DATA FOR REVIEW:

(* ===== verification/Sort.v ===== *)
(** * Sort: the [sort_values] contract and two of its implementations

    pandas' [sort_values] with its default [kind='quicksort'] returns a
    permutation of the rows sorted by the key, and leaves the order of
    tied rows unspecified.  [SortValues] is that contract as a class:
    the components that sort (the load at line 68, the category and
    state tables at lines 36 and 44, [value_counts] at lines 196-200)
    are parameterised by it, so their theorems hold for every tie order.
    Three lawful instances discharge it: [insertion_sort_values]
    (stable), [merge_sort_values] (stdpp's merge sort, which reorders
    ties) and [reversed_ties_sort_values] (ties in reverse order).
    The file also holds what a client may conclude from the contract
    alone ([elem_of_sort_values], [sort_values_desc_head]) and the
    specification [first_max] of the first row of largest value. *)

From S2P Require Import Prelude.

(** ** [sort_values]: any sorted permutation *)

(** The contract of [DataFrame.sort_values]: the result is a permutation
    of the rows, sorted by the given (total, transitive) order.  The
    relation [R a b] reads "a may come before b". *)
Class SortValues := {
  sort_values {A} (R : relation A) `{!RelDecision R} : list A → list A;
  sort_values_Permutation {A} (R : relation A) `{!RelDecision R} l :
    sort_values R l ≡ₚ l;
  sort_values_sorted {A} (R : relation A) `{!RelDecision R, !Transitive R, !Total R} l :
    StronglySorted R (sort_values R l)
}.

(** [sort_values(by=c, ascending=False)] and [ascending=True] on a count
    column [f]. *)
Definition desc_by {A} (f : A → nat) : relation A := λ a b, f b ≤ f a.
Definition asc_by {A} (f : A → nat) : relation A := λ a b, f a ≤ f b.

Section order_instances.
  Context {A : Type} (f : A → nat).
#[export] Instance desc_by_dec : RelDecision (desc_by f).
Proof. intros a b. unfold desc_by. apply _. Defined.
#[export] Instance asc_by_dec : RelDecision (asc_by f).
Proof. intros a b. unfold asc_by. apply _. Defined.
#[export] Instance desc_by_trans : Transitive (desc_by f).
Proof. unfold desc_by. intros ???; lia. Qed.
#[export] Instance asc_by_trans : Transitive (asc_by f).
Proof. unfold asc_by. intros ???; lia. Qed.
#[export] Instance desc_by_total : Total (desc_by f).
Proof. unfold desc_by. intros ??; lia. Qed.
#[export] Instance asc_by_total : Total (asc_by f).
Proof. unfold asc_by. intros ??; lia. Qed.
End order_instances.

(** The specification [idxmax] meets: [x] is the row at position [i] of
  [l], no row is larger, and every earlier row is strictly smaller. *)
Definition first_max {A} (f : A → nat) (l : list A) (i : nat) (x : A) : Prop :=
l !! i = Some x ∧ (∀ y, y ∈ l → f y ≤ f x) ∧ (∀ j y, j < i → l !! j = Some y → f y < f x).

(** Insertion into a sorted list, before the first row it may precede:
  rows that tie keep their input order. *)
Fixpoint insert_by {A} (R : relation A) `{!RelDecision R} (x : A) (l : list A) : list A :=
match l with
| [] => [x]
| y :: l => if decide (R x y) then x :: y :: l else y :: insert_by R x l
end.

Definition insertion_sort {A} (R : relation A) `{!RelDecision R} (l : list A) : list A :=
foldr (insert_by R) [] l.

Section insertion_sort.
Context {A : Type} (R : relation A) `{!RelDecision R}.

Lemma insert_by_Permutation x l : insert_by R x l ≡ₚ x :: l.
Proof.
induction l as [|y l IH]; [done|]. simpl. case_decide; [done|].
rewrite IH. apply Permutation_swap.
Qed.

Lemma insertion_sort_Permutation l : insertion_sort R l ≡ₚ l.
Proof.
  induction l as [|x l IH]; [done|]. simpl. by rewrite insert_by_Permutation, IH.
Qed.

Lemma insertion_sort_sorted `{!Transitive R, !Total R} l :
  StronglySorted R (insertion_sort R l).
Proof.
  induction l as [|x l IH]; simpl; [constructor|].
  induction IH as [|y k Hk IHk Hall]; simpl; [repeat constructor|].
  case_decide as Hxy.
  - constructor; [by constructor|]. constructor; [done|].
    eapply Forall_impl; [apply Hall|]. intros z Hyz. by trans y.
  - assert (R y x) as Hyx by (destruct (total R x y); [contradiction|done]).
    constructor; [done|]. rewrite insert_by_Permutation. by constructor.
Qed.

(** Stability: rows that all tie are left in their order. *)
Lemma insertion_sort_tied l :
  (∀ x y, x ∈ l → y ∈ l → R x y) → insertion_sort R l = l.
Proof.
  induction l as [|x l IH]; intros Htie; [done|]. simpl.
  rewrite IH by (intros; apply Htie; by right).
  destruct l as [|y l]; simpl; [done|].
  rewrite decide_True by (apply Htie; [left | right; left]). done.
Qed.
End insertion_sort.

(** A stable sort commutes with a map that carries the order: sorting
    the images gives the images of the sorted list. *)
Section insertion_sort_fmap.
Context {A B : Type} (R : relation A) `{!RelDecision R} (R' : relation B) `{!RelDecision R'}
  (f : A → B).

Lemma insert_by_fmap x l :
  (∀ y, y ∈ l → R x y ↔ R' (f x) (f y)) →
  f <$> insert_by R x l = insert_by R' (f x) (f <$> l).
Proof.
  induction l as [|y l IH]; intros Hxy; [done|]. simpl.
  pose proof (Hxy y ltac:(left)) as Hy.
  destruct (decide (R x y)) as [H1|H1], (decide (R' (f x) (f y))) as [H2|H2]; [done|tauto|tauto|].
  rewrite fmap_cons, IH; [done|]. intros z Hz. apply Hxy. by right.
Qed.

Lemma insertion_sort_fmap l :
  (∀ x y, x ∈ l → y ∈ l → R x y ↔ R' (f x) (f y)) →
  f <$> insertion_sort R l = insertion_sort R' (f <$> l).
Proof.
  induction l as [|x l IH]; intros Hord; [done|]. simpl.
  rewrite insert_by_fmap, IH; [done| |].
  - intros y y' Hy Hy'. apply Hord; by right.
  - intros y Hy. rewrite (insertion_sort_Permutation R l) in Hy. apply Hord; [left|by right].
Qed.
End insertion_sort_fmap.

(** Stability: the first row of a descending insertion sort is the
    first row of largest value. *)
Lemma insertion_sort_desc_head {A} (f : A → nat) l x l' :
  insertion_sort (desc_by f) l = x :: l' → ∃ i, first_max f l i x.
Proof.
  revert x l'. induction l as [|y l IH]; intros x l' Hs; [done|]. simpl in Hs.
  destruct (insertion_sort (desc_by f) l) as [|h t] eqn:Hl.
  { simpl in Hs. injection Hs as <- <-. exists 0. split_and!; [done| |lia].
    assert (l = []) as ->.
    { apply Permutation_nil_r. rewrite <-(insertion_sort_Permutation (desc_by f) l), Hl. done. }
    by intros z ->%list_elem_of_singleton. }
  destruct (IH h t eq_refl) as (i & Hi & Hmax & Hfirst). simpl in Hs. unfold desc_by in Hs.
  case_decide as Hyh; injection Hs as <- _.
  - exists 0. split_and!; [done| |lia].
    intros z [->|Hz]%elem_of_cons; [done|]. specialize (Hmax z Hz). lia.
  - exists (S i). split_and!; [done| |].
    + intros z [->|Hz]%elem_of_cons; [lia|by apply Hmax].
    + intros [|j] z Hj Hz; simpl in Hz; [injection Hz as <-; lia|].
      apply (Hfirst j); [lia|done].
Qed.

(** A stable implementation of the contract: what numpy's quicksort does
    on fewer than 17 rows, where it falls back to insertion sort. *)
Definition insertion_sort_values : SortValues.
Proof.
  refine {| sort_values A R _ := insertion_sort R |}.
  - intros. apply insertion_sort_Permutation.
  - intros. by apply insertion_sort_sorted.
Defined.

(** stdpp's merge sort, another implementation of the contract: its
    last merges put later runs first, so tied rows can change order
    (on three tied rows [a; b; c] it returns [c; a; b]). *)
Definition merge_sort_values : SortValues.
Proof.
  refine {| sort_values A R _ := merge_sort R |}.
  - intros. apply merge_sort_Permutation.
  - intros. by apply StronglySorted_merge_sort.
Defined.

(** A third implementation of the contract: a stable sort of the rows
    taken in reverse, so tied rows come out in reverse input order.
    numpy's default sort is an introsort, which is not stable from 17
    rows on; the contract, not one tie order, is what pandas promises. *)
Definition reversed_ties_sort_values : SortValues.
Proof.
  refine {| sort_values A R _ l := insertion_sort R (reverse l) |}.
  - intros. by rewrite insertion_sort_Permutation, reverse_Permutation.
  - intros. by apply insertion_sort_sorted.
Defined.

(** ** Consequences of the [sort_values] contract *)

(** In a sorted list every element of the first [n] precedes every
    element after them. *)
Lemma StronglySorted_take_drop {A} (R : relation A) l n x y :
  StronglySorted R l → x ∈ take n l → y ∈ drop n l → R x y.
Proof.
  intros Hs (i & Hi & Hin)%elem_of_take Hy. apply list_elem_of_lookup in Hy as [j Hj].
  rewrite lookup_drop in Hj. apply (StronglySorted_lookup_lt R l i (n + j) x y Hs Hi Hj). lia.
Qed.

Section sort_values_facts.
  Context `{SortValues} {A : Type}.

Lemma elem_of_sort_values (R : relation A) `{!RelDecision R} x l :
  x ∈ sort_values R l ↔ x ∈ l.
Proof. by rewrite sort_values_Permutation. Qed.

Lemma length_sort_values (R : relation A) `{!RelDecision R} l :
  length (sort_values R l) = length l.
Proof. by rewrite sort_values_Permutation. Qed.

(** The first row of a descending sort carries the largest value. *)
Lemma sort_values_desc_head (f : A → nat) l x l' :
  sort_values (desc_by f) l = x :: l' → ∀ y, y ∈ l → f y ≤ f x.
Proof.
  intros Hs y Hy. pose proof (sort_values_sorted (desc_by f) l) as Hss.
  rewrite Hs in Hss. apply StronglySorted_inv in Hss as [_ Hall].
  rewrite <-(elem_of_sort_values (desc_by f)), Hs in Hy.
  apply elem_of_cons in Hy as [->|Hy]; [done|].
  rewrite Forall_forall in Hall. exact (Hall y Hy).
Qed.
End sort_values_facts.

(** The last row of a list sorted by a descending count has the
    smallest count. *)
Lemma StronglySorted_desc_last {A} (f : A → nat) l x :
  StronglySorted (desc_by f) (l ++ [x]) → ∀ y, y ∈ l ++ [x] → f x ≤ f y.
Proof.
  induction l as [|z l IH]; intros Hs y Hy; simpl in *.
  - apply list_elem_of_singleton in Hy as ->. done.
  - apply StronglySorted_inv in Hs as [Hs Hall]. apply elem_of_cons in Hy as [->|Hy]; [|by apply IH].
    rewrite Forall_forall in Hall. apply (Hall x). set_solver.
Qed.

YOUR TASK: Quote in full each line from the top of the records above through the line with "the components that"; stop after that line.

SOLUTION FOR THIS PROBLEM:
(* ===== verification/Sort.v ===== *)
(** * Sort: the [sort_values] contract and two of its implementations

    pandas' [sort_values] with its default [kind='quicksort'] returns a
    permutation of the rows sorted by the key, and leaves the order of
    tied rows unspecified.  [SortValues] is that contract as a class:
    the components that sort (the load at line 68, the category and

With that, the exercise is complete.